Write out all of the data exactly as it appears.
"""
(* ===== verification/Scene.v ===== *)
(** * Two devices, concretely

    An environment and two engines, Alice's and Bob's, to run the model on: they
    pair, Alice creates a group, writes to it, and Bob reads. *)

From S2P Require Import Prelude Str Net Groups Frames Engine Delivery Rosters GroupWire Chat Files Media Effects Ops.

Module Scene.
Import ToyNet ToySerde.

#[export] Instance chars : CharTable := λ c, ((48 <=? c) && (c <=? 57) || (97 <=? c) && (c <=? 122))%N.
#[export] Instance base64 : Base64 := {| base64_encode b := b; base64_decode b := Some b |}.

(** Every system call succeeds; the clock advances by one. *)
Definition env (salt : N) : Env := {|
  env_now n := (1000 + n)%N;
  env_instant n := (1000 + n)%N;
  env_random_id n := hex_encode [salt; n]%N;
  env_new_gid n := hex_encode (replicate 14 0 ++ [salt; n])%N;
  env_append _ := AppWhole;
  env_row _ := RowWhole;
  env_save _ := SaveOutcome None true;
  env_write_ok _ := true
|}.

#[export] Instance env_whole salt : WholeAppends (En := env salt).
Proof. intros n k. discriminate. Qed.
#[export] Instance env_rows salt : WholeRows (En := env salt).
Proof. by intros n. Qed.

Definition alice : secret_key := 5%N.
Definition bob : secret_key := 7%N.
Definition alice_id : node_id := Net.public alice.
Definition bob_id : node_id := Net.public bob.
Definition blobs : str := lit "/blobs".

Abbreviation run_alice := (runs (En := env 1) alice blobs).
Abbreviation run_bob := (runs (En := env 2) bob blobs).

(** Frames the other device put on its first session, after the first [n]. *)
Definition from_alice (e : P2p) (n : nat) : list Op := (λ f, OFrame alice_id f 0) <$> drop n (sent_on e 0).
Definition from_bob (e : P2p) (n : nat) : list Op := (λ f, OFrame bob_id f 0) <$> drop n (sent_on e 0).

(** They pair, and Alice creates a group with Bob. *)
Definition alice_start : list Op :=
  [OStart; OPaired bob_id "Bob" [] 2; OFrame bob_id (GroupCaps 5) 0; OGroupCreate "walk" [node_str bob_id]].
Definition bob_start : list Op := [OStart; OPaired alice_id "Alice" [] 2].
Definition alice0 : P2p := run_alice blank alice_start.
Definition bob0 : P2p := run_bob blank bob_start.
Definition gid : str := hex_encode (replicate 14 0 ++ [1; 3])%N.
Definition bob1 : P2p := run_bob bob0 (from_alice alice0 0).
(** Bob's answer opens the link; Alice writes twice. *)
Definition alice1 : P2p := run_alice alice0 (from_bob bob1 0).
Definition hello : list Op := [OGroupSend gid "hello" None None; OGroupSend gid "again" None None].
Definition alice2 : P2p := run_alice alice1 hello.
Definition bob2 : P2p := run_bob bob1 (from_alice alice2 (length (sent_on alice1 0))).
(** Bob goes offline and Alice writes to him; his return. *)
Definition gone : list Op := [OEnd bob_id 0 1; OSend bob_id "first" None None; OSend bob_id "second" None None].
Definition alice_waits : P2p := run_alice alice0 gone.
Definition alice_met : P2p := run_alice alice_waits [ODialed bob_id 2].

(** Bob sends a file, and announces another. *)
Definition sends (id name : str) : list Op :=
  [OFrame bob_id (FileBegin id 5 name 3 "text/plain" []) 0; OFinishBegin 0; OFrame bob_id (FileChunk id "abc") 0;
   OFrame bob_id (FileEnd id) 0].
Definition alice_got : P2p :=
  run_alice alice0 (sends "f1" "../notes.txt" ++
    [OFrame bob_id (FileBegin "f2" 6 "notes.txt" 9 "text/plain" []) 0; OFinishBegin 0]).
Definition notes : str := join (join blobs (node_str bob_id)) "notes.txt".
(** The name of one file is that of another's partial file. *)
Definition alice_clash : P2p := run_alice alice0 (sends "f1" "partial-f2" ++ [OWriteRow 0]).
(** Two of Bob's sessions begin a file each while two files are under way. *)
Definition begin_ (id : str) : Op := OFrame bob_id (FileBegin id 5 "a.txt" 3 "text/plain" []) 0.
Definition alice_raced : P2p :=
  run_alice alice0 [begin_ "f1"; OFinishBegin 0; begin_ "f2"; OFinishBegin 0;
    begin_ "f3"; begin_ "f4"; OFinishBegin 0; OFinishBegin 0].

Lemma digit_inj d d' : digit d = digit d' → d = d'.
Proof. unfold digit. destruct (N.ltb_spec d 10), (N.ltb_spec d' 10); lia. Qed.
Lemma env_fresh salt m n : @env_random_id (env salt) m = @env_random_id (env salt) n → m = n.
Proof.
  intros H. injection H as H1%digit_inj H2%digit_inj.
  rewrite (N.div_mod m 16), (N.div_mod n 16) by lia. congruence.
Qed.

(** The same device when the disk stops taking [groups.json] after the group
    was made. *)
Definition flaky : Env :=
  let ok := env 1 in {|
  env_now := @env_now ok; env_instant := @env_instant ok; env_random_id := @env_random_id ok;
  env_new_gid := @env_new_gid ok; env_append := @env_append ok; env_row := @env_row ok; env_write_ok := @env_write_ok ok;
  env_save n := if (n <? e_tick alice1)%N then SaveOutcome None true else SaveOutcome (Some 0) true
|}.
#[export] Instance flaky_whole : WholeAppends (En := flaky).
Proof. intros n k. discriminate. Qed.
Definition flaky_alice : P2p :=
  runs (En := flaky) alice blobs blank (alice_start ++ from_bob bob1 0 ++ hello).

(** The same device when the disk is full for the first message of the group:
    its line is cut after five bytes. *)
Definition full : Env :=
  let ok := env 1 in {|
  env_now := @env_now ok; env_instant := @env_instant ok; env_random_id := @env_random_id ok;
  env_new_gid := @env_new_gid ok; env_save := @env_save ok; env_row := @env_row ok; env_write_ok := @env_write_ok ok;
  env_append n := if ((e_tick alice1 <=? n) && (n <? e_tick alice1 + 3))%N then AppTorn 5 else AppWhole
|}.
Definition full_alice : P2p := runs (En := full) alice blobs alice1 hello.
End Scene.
"""
**Answer for the task**.
(* ===== verification/Scene.v ===== *)
(** * Two devices, concretely

    An environment and two engines, Alice's and Bob's, to run the model on: they
    pair, Alice creates a group, writes to it, and Bob reads. *)

From S2P Require Import Prelude Str Net Groups Frames Engine Delivery Rosters GroupWire Chat Files Media Effects Ops.

Module Scene.
Import ToyNet ToySerde.

#[export] Instance chars : CharTable := λ c, ((48 <=? c) && (c <=? 57) || (97 <=? c) && (c <=? 122))%N.
#[export] Instance base64 : Base64 := {| base64_encode b := b; base64_decode b := Some b |}.

(** Every system call succeeds; the clock advances by one. *)
Definition env (salt : N) : Env := {|
  env_now n := (1000 + n)%N;
  env_instant n := (1000 + n)%N;
  env_random_id n := hex_encode [salt; n]%N;
  env_new_gid n := hex_encode (replicate 14 0 ++ [salt; n])%N;
  env_append _ := AppWhole;
  env_row _ := RowWhole;
  env_save _ := SaveOutcome None true;
  env_write_ok _ := true
|}.

#[export] Instance env_whole salt : WholeAppends (En := env salt).
Proof. intros n k. discriminate. Qed.
#[export] Instance env_rows salt : WholeRows (En := env salt).
Proof. by intros n. Qed.

Definition alice : secret_key := 5%N.
Definition bob : secret_key := 7%N.
Definition alice_id : node_id := Net.public alice.
Definition bob_id : node_id := Net.public bob.
Definition blobs : str := lit "/blobs".

Abbreviation run_alice := (runs (En := env 1) alice blobs).
Abbreviation run_bob := (runs (En := env 2) bob blobs).

(** Frames the other device put on its first session, after the first [n]. *)
Definition from_alice (e : P2p) (n : nat) : list Op := (λ f, OFrame alice_id f 0) <$> drop n (sent_on e 0).
Definition from_bob (e : P2p) (n : nat) : list Op := (λ f, OFrame bob_id f 0) <$> drop n (sent_on e 0).

(** They pair, and Alice creates a group with Bob. *)
Definition alice_start : list Op :=
  [OStart; OPaired bob_id "Bob" [] 2; OFrame bob_id (GroupCaps 5) 0; OGroupCreate "walk" [node_str bob_id]].
Definition bob_start : list Op := [OStart; OPaired alice_id "Alice" [] 2].
Definition alice0 : P2p := run_alice blank alice_start.
Definition bob0 : P2p := run_bob blank bob_start.
Definition gid : str := hex_encode (replicate 14 0 ++ [1; 3])%N.
Definition bob1 : P2p := run_bob bob0 (from_alice alice0 0).
(** Bob's answer opens the link; Alice writes twice. *)
Definition alice1 : P2p := run_alice alice0 (from_bob bob1 0).
Definition hello : list Op := [OGroupSend gid "hello" None None; OGroupSend gid "again" None None].
Definition alice2 : P2p := run_alice alice1 hello.
Definition bob2 : P2p := run_bob bob1 (from_alice alice2 (length (sent_on alice1 0))).
(** Bob goes offline and Alice writes to him; his return. *)
Definition gone : list Op := [OEnd bob_id 0 1; OSend bob_id "first" None None; OSend bob_id "second" None None].
Definition alice_waits : P2p := run_alice alice0 gone.
Definition alice_met : P2p := run_alice alice_waits [ODialed bob_id 2].

(** Bob sends a file, and announces another. *)
Definition sends (id name : str) : list Op :=
  [OFrame bob_id (FileBegin id 5 name 3 "text/plain" []) 0; OFinishBegin 0; OFrame bob_id (FileChunk id "abc") 0;
   OFrame bob_id (FileEnd id) 0].
Definition alice_got : P2p :=
  run_alice alice0 (sends "f1" "../notes.txt" ++
    [OFrame bob_id (FileBegin "f2" 6 "notes.txt" 9 "text/plain" []) 0; OFinishBegin 0]).
Definition notes : str := join (join blobs (node_str bob_id)) "notes.txt".
(** The name of one file is that of another's partial file. *)
Definition alice_clash : P2p := run_alice alice0 (sends "f1" "partial-f2" ++ [OWriteRow 0]).
(** Two of Bob's sessions begin a file each while two files are under way. *)
Definition begin_ (id : str) : Op := OFrame bob_id (FileBegin id 5 "a.txt" 3 "text/plain" []) 0.
Definition alice_raced : P2p :=
  run_alice alice0 [begin_ "f1"; OFinishBegin 0; begin_ "f2"; OFinishBegin 0;
    begin_ "f3"; begin_ "f4"; OFinishBegin 0; OFinishBegin 0].

Lemma digit_inj d d' : digit d = digit d' → d = d'.
Proof. unfold digit. destruct (N.ltb_spec d 10), (N.ltb_spec d' 10); lia. Qed.
Lemma env_fresh salt m n : @env_random_id (env salt) m = @env_random_id (env salt) n → m = n.
Proof.
  intros H. injection H as H1%digit_inj H2%digit_inj.
  rewrite (N.div_mod m 16), (N.div_mod n 16) by lia. congruence.
Qed.

(** The same device when the disk stops taking [groups.json] after the group
    was made. *)
Definition flaky : Env :=
  let ok := env 1 in {|
  env_now := @env_now ok; env_instant := @env_instant ok; env_random_id := @env_random_id ok;
  env_new_gid := @env_new_gid ok; env_append := @env_append ok; env_row := @env_row ok; env_write_ok := @env_write_ok ok;
  env_save n := if (n <? e_tick alice1)%N then SaveOutcome None true else SaveOutcome (Some 0) true
|}.
#[export] Instance flaky_whole : WholeAppends (En := flaky).
Proof. intros n k. discriminate. Qed.
Definition flaky_alice : P2p :=
  runs (En := flaky) alice blobs blank (alice_start ++ from_bob bob1 0 ++ hello).

(** The same device when the disk is full for the first message of the group:
    its line is cut after five bytes. *)
Definition full : Env :=
  let ok := env 1 in {|
  env_now := @env_now ok; env_instant := @env_instant ok; env_random_id := @env_random_id ok;
  env_new_gid := @env_new_gid ok; env_save := @env_save ok; env_row := @env_row ok; env_write_ok := @env_write_ok ok;
  env_append n := if ((e_tick alice1 <=? n) && (n <? e_tick alice1 + 3))%N then AppTorn 5 else AppWhole
|}.
Definition full_alice : P2p := runs (En := full) alice blobs alice1 hello.
End Scene.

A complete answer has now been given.